We all welcome the new children's hospital but the issues surrounding its cost overrun are not going away. The State's chief procurement officers, who failed to flag the spiralling costs of the hospital with the Government, has resigned from the hospital development board. The resignation of Mr. Paul Quinn, who led the procurement reform programme, is one of a spate of high-profile resignations from the board this year in the wake of cost escalation. In a recent letter, the Taoiseach confirmed to Deputy Micheál Martin that BAM Ireland, the construction company involved, is seeking additional money for work not included in the original scope of work. The Taoiseach has refused to indicate how much this would cost the State, claiming that the "individual details of these claims are commercially sensitive". Fianna Fáil has called on the Government to come clean about new potential overruns given the burden it imposes on the taxpayer. We need full transparency around the potential cost overruns because they need to be budgeted for. It is taxpayers' money that could be put to so much good use in the healthcare system. The PricewaterhouseCoopers, PwC, report on the construction of the new children's hospital was a shocking indictment of a badly managed project, one of the most expensive undertaken by the State. Nevertheless, there has been no accountability. Red flags were missed and the public spending code was not adhered to. The project has been poorly co-ordinated and controlled, with fragmentation, poor communication and poor flow of information. It is a far cry from April 2016, when the Taoiseach, who was then Minister for Health, announced that the project would, taking account of contingencies and inflation, cost approximately €650 million.

New information supplied to my colleague, Deputy Mary Butler, has revealed that almost a third of nursing home upgrades announced in 2016 have missed their completion date. Once again we can see that the Government is big on promises but maybe behind the curve in the context of delivery. These upgraded, refurbished and new facilities are urgently needed so we can comply with HIQA standards around the country. I was personally disappointed that more investment was not attributed to the district hospital networks but I acknowledge the recent visit by a Minister of State, Deputy Jim Daly, to Belmullet hospital in County Mayo. I am a medical officer at the hospital. I have spoken about this matter many times in the Seanad. The district hospital networks play a vital role in the delivery of a modern healthcare service. They should not be seen as a relic of a bygone era. A failure to invest in the services provided at district and community hospital level is counterintuitive and counterproductive.

These hospitals play an important role in step-down facilities, preventing admissions to acute hospitals and facilitating discharges from the acute hospital sector. With appropriate investment in the community hospital network, we can facilitate respite care and GPs and public health nurses can admit patients to these facilities in order to prevent patients from having to go to acute hospital sectors. Many of these hospitals have palliative care beds. There are two at the hospital in Belmullet. These hospitals are a vital cog in a modern healthcare system.

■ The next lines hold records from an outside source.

(** [min] and [max] of a group return the smallest and the largest of its
    numbers. *)
Lemma agg_min_is_min (qs : list Q) (lo : Q) : agg_min qs = Some lo -> is_min qs lo.
Proof.
  destruct qs as [|q qs]; [discriminate|]. cbn [agg_min]. intros [= <-]. split.
  - apply fold_left_Qmin_In.
  - intros x. apply fold_left_Qmin_le.
Qed.

Lemma agg_max_is_max (qs : list Q) (hi : Q) : agg_max qs = Some hi -> is_max qs hi.
Proof.
  destruct qs as [|q qs]; [discriminate|]. cbn [agg_max]. intros [= <-]. split.
  - apply fold_left_Qmax_In.
  - intros x. apply fold_left_Qmax_le.
Qed.

(** An aggregation over the groups of the records. *)
Lemma mapM_numeric_groups {A} (f : list Q -> A) (recs : list (string * Q))
    (names : list string) :
  mapM (fun g : value * list value => let* qs := numeric g.2 in ret (f qs))
       (map (group_of recs) names) =
  ret (map (fun name => f (values_of recs name)) names).
Proof.
  induction names as [|n names IH]; [reflexivity|].
  cbn [map mapM]. unfold group_of at 1. cbn [snd].
  rewrite numeric_Num. cbn [bind ret]. rewrite IH. reflexivity.
Qed.

(** The row of the statistics frame for restaurant [name]. *)
Lemma agg_groups (recs : list (string * Q)) (names : list string) :
  agg (map (group_of recs) names) =
  ret (map (fun name => (Str name, (agg_mean (values_of recs name),
                                    agg_min (values_of recs name),
                                    agg_max (values_of recs name)))) names).
Proof.
  unfold agg. rewrite !mapM_numeric_groups. cbn [bind ret]. f_equal.
  induction names as [|n names IH]; [reflexivity|]. cbn. f_equal. exact IH.
Qed.

Lemma calculate_calorie_stats_records (data : DataFrame) (recs : list (string * Q))
    (names : list string) :
  records "calories" data recs ->
  fold_left add_row (cells_of recs) [] = map (group_of recs) names ->
  calculate_calorie_stats (Some data) =
    (Returns (Some (stats_frame
       (map (fun name => (Str name, (agg_mean (values_of recs name),
                                     agg_min (values_of recs name),
                                     agg_max (values_of recs name)))) names))),
     [(INFO, "Calorie statistics calculated successfully.")]).
Proof.
  intros Hrecs Hgroups. destruct (column_records _ _ _ Hrecs) as [Hkeys Hvals].
  unfold calculate_calorie_stats. cbn [getattr bind ret].
  rewrite Hkeys, Hvals. cbn [bind ret]. unfold groupby.
  rewrite zip_cells_of, Hgroups, agg_groups. reflexivity.
Qed.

I welcome the developments in the mental health facility at Portrane. I worked as a senior house officer at Portrane when specialising in psychiatry. It is a fantastic facility, as it was back then, despite much of the negative connotations in the media coverage relating to the institution.I had a very fruitful six months there and met some great people. The new infrastructure in Portrane is welcome. I look forward to visiting it. I have visited the children's hospital. I was given a tour by BAM Ireland a few weeks ago. If the Government is interested in controlling costs, there must be a ground up policy. We must tackle the meltdown in our healthcare system. We must get a handle on spending and cost control to prevent the yearly ritual of announcing Supplementary Estimates.